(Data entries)
══════

(* ===== verification/_CoqProject ===== *)
-Q . S2P
Prelude.v
OrdTree.v
Rb.v
Bitmap.v
SizeClass.v
BinInfo.v
Chunk.v
ArenaBits.v
ChunkIface.v
Arena.v
ArenaMap.v
ArenaTree.v
ArenaInv.v
ArenaRun.v
ArenaDalloc.v
ArenaPurge.v
ArenaTrim.v
ChunkSpec.v
ChunkSystem.v
Huge.v
ArenaSystem.v
ArenaBin.v
ArenaBinInv.v
ArenaObj.v
ArenaBinOps.v
ArenaBinRun.v
ArenaSmall.v
ArenaFree.v
ArenaLarge.v
ArenaResize.v
ArenaHeap.v
ArenaThreads.v
Malloc.v
MallocInv.v
MallocOps.v
MallocRalloc.v
MallocSpec.v
MallocX.v
MallocProg.v
MallocSystem.v
Util.v
Conf.v
Printf.v
ObjIface.v
Quarantine.v
QuarantineSystem.v
Rtree.v
RtreeSystem.v
Rbtree.v
RbtreeSpec.v
RbtreeDel.v
RbtreeMap.v
Store.v
StoreMem.v
StoreInv.v
StoreOps.v
StoreRecord.v
StoreAdd.v
StoreLoad.v
StoreStart.v
StoreSystem.v
(** Where a node of an ordered tree lies, as the comparison tells. *)
Lemma node_place cmp (l1 : list A) x (l2 : list A) c (l : rbt A) y r :
  rb_order cmp → increasing cmp (elements (Node c l y r)) → elements l ++ y :: elements r = l1 ++ x :: l2 →
  increasing cmp (elements l) ∧ increasing cmp (elements r) ∧
  ((∃ k2, cmp x y < 0 ∧ elements l = l1 ++ x :: k2 ∧ l2 = k2 ++ y :: elements r) ∨
   (x = y ∧ l1 = elements l ∧ l2 = elements r) ∨
   (∃ k1, 0 < cmp x y ∧ elements r = k1 ++ x :: l2 ∧ l1 = elements l ++ y :: k1)).
Proof.
  intros Ho Hs E. assert (Hnd : NoDup (l1 ++ x :: l2)) by (rewrite <- E; by eapply increasing_NoDup).
  assert (Hx : x ∈ elements l ++ y :: elements r) by (rewrite E; set_solver).
  apply increasing_app in Hs as (Hsl & Hsr & Hlr). apply increasing_cons in Hsr as [Hyr Hsr]. split_and!; [done..|].
  apply elem_of_app in Hx as [Hx|[->|Hx]%elem_of_cons].
  - left. assert (cmp x y < 0) by (apply Hlr; set_solver). apply list_elem_of_split in Hx as (k1 & k2 & Ek).
    assert (l1 = k1 ∧ l2 = k2 ++ y :: elements r) as [-> ->].
    { apply (NoDup_split_unique x); [done|]. by rewrite <- E, Ek, <- app_assoc. }
    by exists k2.
  - right; left. split; [done|]. apply (NoDup_split_unique y); [done|]. by rewrite <- E.
  - right; right. assert (0 < cmp x y) by (by apply (ro_anti _ Ho), Hyr).
    apply list_elem_of_split in Hx as (k1 & k2 & Ek).
    assert (l1 = elements l ++ y :: k1 ∧ l2 = k2) as [-> ->].
    { apply (NoDup_split_unique x); [done|]. by rewrite <- E, Ek, <- app_assoc. }
    by exists k1.
Qed.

══════

→ **Task brief**
Check each line of the data above for the word "assert", then state how many lines have it. Give the number alone.

→ **Reply to the exercise**
6